Superstore’s conventional sitcom set-up combines two familiar genre tropes: the kooky workplace ensemble, and the “will-they, won’t-they” romance. Both aspects of the series have their strong suits, but as season five begins it’s obvious that the latter — a drawn-out, slow-building flirtation between disaffected floor supervisor Amy (America Ferrera) and progressive intellectual Jonah (Ben Feldman) — is running out of a steam. Inevitably, they become a couple, which perhaps defuses the central tension of the show, but really that’s hardly the reason season five feels weak. Amy gets promoted to store manager, and the show simply can’t figure out how to write her once she takes over for cartoonish, demoted former boss Glen Sturgis (Mark McKinney). Glen’s cluelessly absurd leadership is a classic sitcom trope, providing an effective foil for Amy’s relative normality. (Think Colonel Blake/Hawkeye on M*A*S*H, or Mr. Carlson/Andy Travis on WKRP. Superstore is a direct descendant of these classics.) Unfortunately, once Amy is in charge, the plots increasingly require her to be as incompetent as the goofballs on her staff, and it doesn’t ring true to the character. The fact that her promotion doesn’t work rather deadens the sting when Ferrera departs at the beginning of season six, when the comic chops improve considerably. This is no strike against Ferrera, but simply that the show refocuses on what it does best: ensemble hijinks. Feldman, outstanding throughout, does get more of a spotlight, as Jonah’s well meaning, aspirational efforts to improve Cloud 9 constantly blow up in his face. But overall it feels like more of a group show, spreading out the antics to Lauren Ash, Colton Dunn, Kaliko Kauahi, Nichole Sakura, Nico Santos, and the many other talented cast members. (Kelly Schumann’s sassy, over-sharing Justine, in particular, is a gem.)

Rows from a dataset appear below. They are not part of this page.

Lemma kill_ok c p v x s m k b s' :
  winv (KW s m k b) -> (c < n)%nat -> m c = Run p -> kill c x s = Ret v s' ->
  winv (KW s' (upd m c (Run p)) k b).
Proof.
  intros Hi Hc Hm E. destruct (at_outside _ c Hi Hc) as [Ho Hp]; [by cbn; rewrite Hm|]. cbn [ks md] in *.
  apply kill_eff in E as (M&F&P); [|done]. rewrite Hp in M. rewrite <- Hm.
  eapply (woken_ok c s m k b s'); try done; [by rewrite Hm|by destruct P as [->|[i ->]]; rewrite ?length_alter|].
  intros q. unfold stf, parf, chf. destruct P as [->|[i ->]]; [split; auto|].
  destruct (decide (i < length (procs s))%nat) as [Hlt|Hge].
  - rewrite alter_total by done. destruct (decide (q = i)) as [->|]; [apply kill_pcb_cases|split; auto].
  - replace (alter kill_pcb i (procs s)) with (procs s); [split; auto|]. symmetry. apply list_eq. intros j.
    destruct (decide (j = i)) as [->|Hne]; [|by rewrite list_lookup_alter_ne].
    rewrite list_lookup_alter_eq, lookup_ge_None_2 by lia. done.
Qed.

Lemma fork_full_ok c p s m k b s' :
  winv (KW s m k b) -> (c < n)%nat -> m c = Run p -> allocproc_slot c s = Ret None s' ->
  winv (KW s' (upd m c (Run p)) k b).
Proof.
  intros Hi Hc Hm E. destruct (at_outside _ c Hi Hc) as [Ho Hp]; [by cbn; rewrite Hm|]. cbn [ks md] in *.
  apply allocproc_slot_eff in E as (M&Fi&P&Fn); [|done]. rewrite Hp, Hm in M.
  apply (winv_same s m k b); [done|done|by rewrite Hm|done|done| |done].
  eapply pinv_ext; [done..|by intros d; apply upd_same|]. apply (wi_tab _ Hi).
Qed.

Lemma fork_ok c p np s m k b s' :
  winv (KW s m k b) -> (c < n)%nat -> m c = Run p -> k p = Kernel -> allocproc_slot c s = Ret (Some np) s' ->
  winv (KW s' (upd m c (Run p)) (upd k p (Forking np)) (b + 1)).
Proof.
  intros Hi Hc Hm Hk E. destruct (at_outside _ c Hi Hc) as [Ho Hp]; [by cbn; rewrite Hm|]. cbn [ks md] in *.
  apply allocproc_slot_eff in E as (M&Fi&_&Hlt&Hu&P&Fn); [|done]. rewrite Hp, Hm in M.
  destruct (alter_views s s' _ np Hlt P) as (V1&V2&V3&V4&V5). cbn in V2, V3, V4, V5.
  destruct Hi as [I1 I2 I3 I4 I5 I6]. cbn [ks md pcs born] in *. split; cbn [ks md pcs born].
  - apply (linv_moves n (lks s)); [done|done|by rewrite Hm].
  - rewrite Fi. eapply (pinv_ext _ (upd (stf s) np EMBRYO) (parf s) (chf s)).
    + done.
    + intros q. rewrite V3. by apply upd_same.
    + intros q. rewrite V4. by apply upd_same.
    + by intros d; apply upd_same.
    + apply (pinv_alloc n _ _ _ _ _ _ I2 c p np); [done|done|by rewrite Hk|done].
  - congruence.
  - intros Hb Hb'. destruct (I4 I5 ltac:(lia)) as (N1&N2&N3). rewrite Fn, N1.
    replace (i32 (b + 1 + 1)) with (b + 1 + 1) by (symmetry; apply i32_id; lia). split; [done|].
    assert (Hother : forall q, q <> np -> stf s' q <> UNUSED -> stf s q <> UNUSED).
    { intros q Hq. rewrite V2. by rewrite fupd_ne. }
    split.
    + intros q Hs. rewrite V5. destruct (decide (q = np)) as [->|Hq]; [lia|].
      specialize (N2 q (Hother q Hq Hs)). lia.
    + intros q q' Hs Hs'. rewrite !V5. destruct (decide (q = np)) as [->|Hq], (decide (q' = np)) as [->|Hq']; [done| | |].
      * specialize (N2 q' (Hother q' Hq' Hs')). lia.
      * specialize (N2 q (Hother q Hq Hs)). lia.
      * apply N3; by apply Hother.
  - lia.
  - intros q Eq. rewrite Fi. apply I6. revert Eq. by apply upd_Exiting.
Qed.

(** A step that does not touch the locks. *)
Lemma winv_quiet s m k b s' k' st par ch :
  winv (KW s m k b) -> lks s' = lks s -> frame s s' -> length (procs s') = length (procs s) ->
  (forall q, stf s' q = st q) -> (forall q, parf s' q = par q) -> (forall q, chf s' q = ch q) ->
  (forall q, stf s' q <> UNUSED -> stf s q <> UNUSED /\ pid (procs s' !!! q) = pid (procs s !!! q)) ->
  pinv n (initproc s) st par ch m k' ->
  (forall p, k' p = Exiting -> p <> initproc s) ->
  winv (KW s' m k' b).
Proof.
  intros Hi Hl [Fn Fi] Hlen E1 E2 E3 Hq Hp Hk. destruct Hi as [I1 I2 I3 I4 I5 I6]. cbn [ks md pcs born] in *.
  split; cbn [ks md pcs born].
  - by rewrite Hl.
  - rewrite Fi. by eapply pinv_ext.
  - congruence.
  - by eapply pid_keep.
  - done.
  - intros p Ep. rewrite Fi. by apply Hk.
Qed.

Lemma fork_body_ok c p np r s m k b s' :
  winv (KW s m k b) -> (c < n)%nat -> m c = Run p -> k p = Forking np -> fork_body p np s = Ret r s' ->
  winv (KW s' m (upd k p (if r : bool then Forked np else Kernel)) b).
Proof.
  intros Hi Hc Hm Hk E. apply fork_body_eff in E as (Hl&F&f&P&Hf).
  destruct (running_at s m k b c p Hi Hc) as [Hp Hlt]; [by rewrite Hm|].
  assert (Hnp : stf s np = EMBRYO) by (apply (pi_fork _ _ _ _ _ _ _ (wi_tab _ Hi) p np); [done|by cbn; rewrite Hk]).
  assert (Hltn : (np < length (procs s))%nat).
  { pose proof (wi_len _ Hi) as Hl'. cbn [ks] in Hl'. rewrite Hl'. apply (live_lt s); [done|]. by rewrite Hnp. }
  destruct (alter_views s s' f np Hltn P) as (V1&V2&V3&V4&V5). destruct (Hf (procs s !!! np)) as (G1&G2&_&G3).
  eapply (winv_quiet s m k b s' _ (upd (stf s) np (if r then EMBRYO else UNUSED)) (parf s') (chf s)); try done.
  - intros q. rewrite V2. destruct r; destruct G3 as [-> _]; [|done]. unfold upd. destruct (decide (q = np)); [|done]. exact Hnp.
  - intros q. rewrite V4, G1. by apply upd_same.
  - intros q. rewrite V2, V5, G2. unfold upd. destruct (decide (q = np)) as [->|]; [|by split]. rewrite Hnp. by split.
  - apply (pinv_setup n _ _ _ _ _ _ (wi_tab _ Hi) c p np).
    + done.
    + done.
    + by cbn; rewrite Hk.
    + destruct r; [left|right]; done.
    + intros q Hq. rewrite V3. by apply fupd_ne.
    + rewrite V3, fupd_eq. destruct r; destruct G3 as [_ G3]; [by right|]. destruct G3 as [->|G3]; [by left|by right].
  - intros q Eq. apply (wi_exit _ Hi). revert Eq. apply upd_Exiting. by destruct r.
Qed.

Lemma fork_done_ok c p np s m k b s' :
  winv (KW s m k b) -> (c < n)%nat -> m c = Run p -> k p = Forked np -> make_runnable c np s = Ret tt s' ->
  winv (KW s' (upd m c (Run p)) (upd (upd k p Kernel) np Fresh) b).
Proof.
  intros Hi Hc Hm Hk E. destruct (at_outside _ c Hi Hc) as [Ho Hp]; [by cbn; rewrite Hm|]. cbn [ks md] in *.
  apply make_runnable_eff in E as (M&P&F); [|done]. rewrite Hp, Hm in M.
  destruct (running_at s m k b c p Hi Hc) as [Hr _]; [by rewrite Hm|].
  assert (Hnp : stf s np = EMBRYO) by (apply (pi_fork _ _ _ _ _ _ _ (wi_tab _ Hi) p np); [done|by cbn; rewrite Hk]).
  assert (Hltn : (np < length (procs s))%nat).
  { pose proof (wi_len _ Hi) as Hl'. cbn [ks] in Hl'. rewrite Hl'. apply (live_lt s); [done|]. by rewrite Hnp. }
  apply (winv_alter s m k b s' c (Run p) _ (set_state RUNNABLE) np (upd (stf s) np RUNNABLE) (parf s) (chf s));
    [done|done|by rewrite Hm|done|done|done|done|by intros q; apply upd_same|by intros q; apply upd_same| | |].
  - intros _. rewrite Hnp. by split.
  - eapply pinv_ext; [done..|by intros d; apply upd_same|].
    apply (pinv_finish n _ _ _ _ _ _ (wi_tab _ Hi) c p np); [done|done|by cbn; rewrite Hk].
  - intros q Eq. apply upd_Exiting in Eq; [|done]. revert Eq. by apply upd_Exiting.
Qed.

Lemma exit_ok c p ie s m k b s' :
  winv (KW s m k b) -> (c < n)%nat -> m c = Run p -> k p = Exiting -> exit_locked c p s = Ret ie s' ->
  winv (KW s' (upd m c (Scan (S p))) (upd k p Dead) b).
Proof.
  intros Hi Hc Hm Hk E. destruct (at_outside _ c Hi Hc) as [Ho Hp]; [by cbn; rewrite Hm|]. cbn [ks md] in *.
  destruct (running_at s m k b c p Hi Hc) as [Hr Hlt]; [by rewrite Hm|].
  pose proof (wi_len _ Hi) as Hlen. cbn [ks] in Hlen. pose proof (wi_exit _ Hi p Hk) as Hpi. cbn [ks] in Hpi.
  apply exit_locked_eff in E as (M&F&t&[L S P C I W]&Ep); [|done|done|by rewrite <- Hlen|done].
  set (pcn := parent_chan (parent (procs s !!! p))) in *.
  assert (Hlt' : (p < length t)%nat) by by rewrite L, length_fmap.
  assert (Hat : forall q, procs s' !!! q = if decide (q = p) then set_state ZOMBIE (t !!! p) else t !!! q).
  { intros q. rewrite Ep. by apply alter_total. }
  assert (Hk1 : forall q, parent (t !!! q) = if decide (parf s q = Some p) then Some (initproc s) else parf s q).
  { intros q. rewrite P, fmap_total. rewrite (proj1 (wake_keeps _ _)). apply decide_ext. split; [by intros []|].
    intros Hq. split; [|done]. apply (all_slots s); [done|]. by rewrite Hq. }
  assert (Hk2 : forall q, chan (t !!! q) = chf s q /\ pid (t !!! q) = pid (procs s !!! q)).
  { intros q. rewrite C, I, fmap_total. by destruct (wake_keeps pcn (procs s !!! q)) as (_&->&->). }
  assert (Hk3 : forall q, state (t !!! q) = stf s q \/ (stf s q = SLEEPING /\ state (t !!! q) = RUNNABLE)).
  { intros q. pose proof (S q) as Sq. rewrite fmap_total in Sq.
    pose proof (wake_cases pcn (procs s !!! q)) as Wq. unfold stf.
    destruct Sq as [->|[E1 E2]]; [done|]. destruct Wq as [E3|[E3 E4]]; [|congruence]. right. split; congruence. }
  assert (Hother : forall q, q <> p -> stf s' q = state (t !!! q)) by (intros q Hq; unfold stf; rewrite Hat; by rewrite decide_False).
  apply (winv_step s m k b s' c (Scan (Datatypes.S p)) (upd k p Dead) (stf s') (parf s') (chf s)); try done.
  - by rewrite Hm.
  - rewrite Ep, length_alter, L. by rewrite length_fmap.
  - intros q. unfold chf at 1. rewrite Hat. destruct (decide (q = p)) as [->|]; [apply Hk2|apply Hk2].
  - intros q. unfold stf. rewrite Hat. destruct (decide (q = p)) as [->|Hq]; cbn.
    + intros _. fold (stf s p). rewrite Hr. split; [done|apply Hk2].
    + intros Hs. split; [|apply Hk2]. destruct (Hk3 q) as [E'|[E' _]]; unfold stf in *; congruence.
  - apply (pinv_exit n _ _ _ _ _ _ (wi_tab _ Hi) c p); [done|done|by cbn; rewrite Hk|done| | | | |].
    + unfold stf. rewrite Hat. by rewrite decide_True.
    + intros q Hq. rewrite Hother by done. apply Hk3.
    + intros r Er Es Ec. cbn [ks] in *. assert (Hrp : r <> p) by congruence. rewrite Hother by done.
      destruct (S r) as [->|[_ ->]]; [|done]. rewrite fmap_total. unfold wake, parf in *. unfold pcn. rewrite Er. cbn [parent_chan].
      by rewrite decide_True.
    + intros q Eq Ez Es Ec. cbn [ks] in *. rewrite Hother by done. 
      assert (Hqp : q <> p) by congruence.
      destruct (Hk3 (initproc s)) as [E'|[_ E']]; [|done]. apply (W q).
      * apply (all_slots s); [done|]. by rewrite Eq.
      * rewrite fmap_total. by rewrite (proj1 (wake_keeps _ _)).
      * rewrite fmap_total. destruct (wake_cases pcn (procs s !!! q)) as [->|[E1 _]]; [done|].
        unfold stf in Ez. congruence.
      * rewrite fmap_total. destruct (S (initproc s)) as [E1|[E1 _]]; rewrite fmap_total in E1; [|done].
        unfold stf in *. congruence.
      * rewrite fmap_total. by rewrite (proj1 (proj2 (wake_keeps _ _))).
    + intros q. unfold parf at 1. rewrite Hat. destruct (decide (q = p)) as [->|]; [cbn|]; apply Hk1.
  - by apply upd_Exiting.
Qed.

Lemma own_ok c p f s s' m k b :
  winv (KW s m k b) -> (c < n)%nat -> m c = Run p -> private f ->
  lks s' = lks s -> frame s s' -> procs s' = alter f p (procs s) ->
  winv (KW s' m k b).
Proof.
  intros Hi Hc Hm Hf Hl F P. destruct (running_at s m k b c p Hi Hc) as [Hr Hlt]; [by rewrite Hm|].
  destruct (alter_views s s' f p Hlt P) as (V1&V2&V3&V4&V5). destruct (Hf (procs s !!! p)) as (G1&G2&G3&G4).
  eapply (winv_quiet s m k b s' k (stf s) (parf s) (chf s)); try done.
  - intros q. rewrite V2, G1. by apply upd_same.
  - intros q. rewrite V3, G3. by apply upd_same.
  - intros q. rewrite V4, G4. by apply upd_same.
  - intros q. rewrite V2, V5, G1, G2. rewrite (upd_same (stf s)) by done. destruct (decide (q = p)) as [->|]; by split.
  - apply (wi_tab _ Hi).
  - apply (wi_exit _ Hi).
Qed.

Lemma close_files_eff fs : forall (s s' : sys R) a, close_files fs s = Ret a s' -> exists r, s' = with_res r s.
Proof.
  induction fs as [|f fs IH]; intros s s' a E; cbn [close_files] in E.
  - injection E as _ <-. eexists. apply with_res_self.
  - apply bind_inv in E as (g&t&E1&E). apply bind_inv in E as (rest&t'&E2&E). injection E as _ <-.
    assert (Ht : exists r, t = with_res r s).
    { destruct (f =? 0); [injection E1 as _ <-; eexists; apply with_res_self|].
      apply bind_inv in E1 as ([]&t1&E1&E3). apply sv_inv in E1 as (r&->). injection E3 as _ <-. by eexists. }
    destruct Ht as [r ->]. apply IH in E2 as [r' ->]. by eexists.
Qed.

Lemma exit_files_eff p (s s' : sys R) :
  exit_files p s = Ret tt s' ->
  p <> initproc s /\ lks s' = lks s /\ frame s s' /\ exists f, private f /\ procs s' = alter f p (procs s).
Proof.
  intros E. unfold exit_files in E. rewrite bind_gets in E. destruct (decide (p = initproc s)) as [|Hp]; [done|].
  split; [done|]. unfold getp in E. rewrite bind_gets in E. apply bind_inv in E as (fs&t&E1&E).
  apply close_files_eff in E1 as [r1 ->]. apply bind_inv in E as ([]&t1&E1&E). injection E1 as <-.
  apply bind_inv in E as ([]&t2&E1&E). apply sv_inv in E1 as (r2&->).
  apply bind_inv in E as ([]&t3&E1&E). apply sv_inv in E1 as (r3&->).
  apply bind_inv in E as ([]&t4&E1&E). apply sv_inv in E1 as (r4&->).
  apply bind_inv in E as ([]&t5&E1&E). injection E1 as <-.
  apply bind_inv in E as (r&t6&E1&E). apply sv_inv in E1 as (r5&->). unfold assert_panic in E.
  destruct (r =? 0); [|done]. injection E as <-. cbn. split; [done|]. split; [done|].
  exists (set_cwd 0 ∘ set_ofile fs). rewrite list_alter_alter_eq. split; [|done]. by intros q.
Qed.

Season six also delivers Superstore‘s sly, silly sociopolitics. The writers have a much better handle on Jonah’s good-faith, bad-luck samaritanism, a viewpoint that speaks more cogently to Superstore’s unpretentious critique of exploitative capitalism. Yes, the show doesn’t always paint the most flattering portrait of its impoverished, awkward heroes, but it gets away with ribbing them by directing its more scathing barbs at the unforgiving economic system they’re all trapped in. Reorienting on the staff’s collective plight — occasionally up against “Zephra,” the technology giant that acquires Cloud 9 midway through the series — strengthens both the comedy and the subtext, delivering a home stretch of episodes that stirs in generous dollops of subversive humor.
In the greater scheme of TV history, Superstore may not make much of lasting impression. It’s old-fashioned, conventional, frequently uneven, and not at all groundbreaking. But it also shouldn’t be overlooked: a pleasant, steady, genuinely funny comedy with a unique finger on the pulse of the American dream’s ugly underbelly. It certainly did its part to make the Trump years and the pandemic more bearable.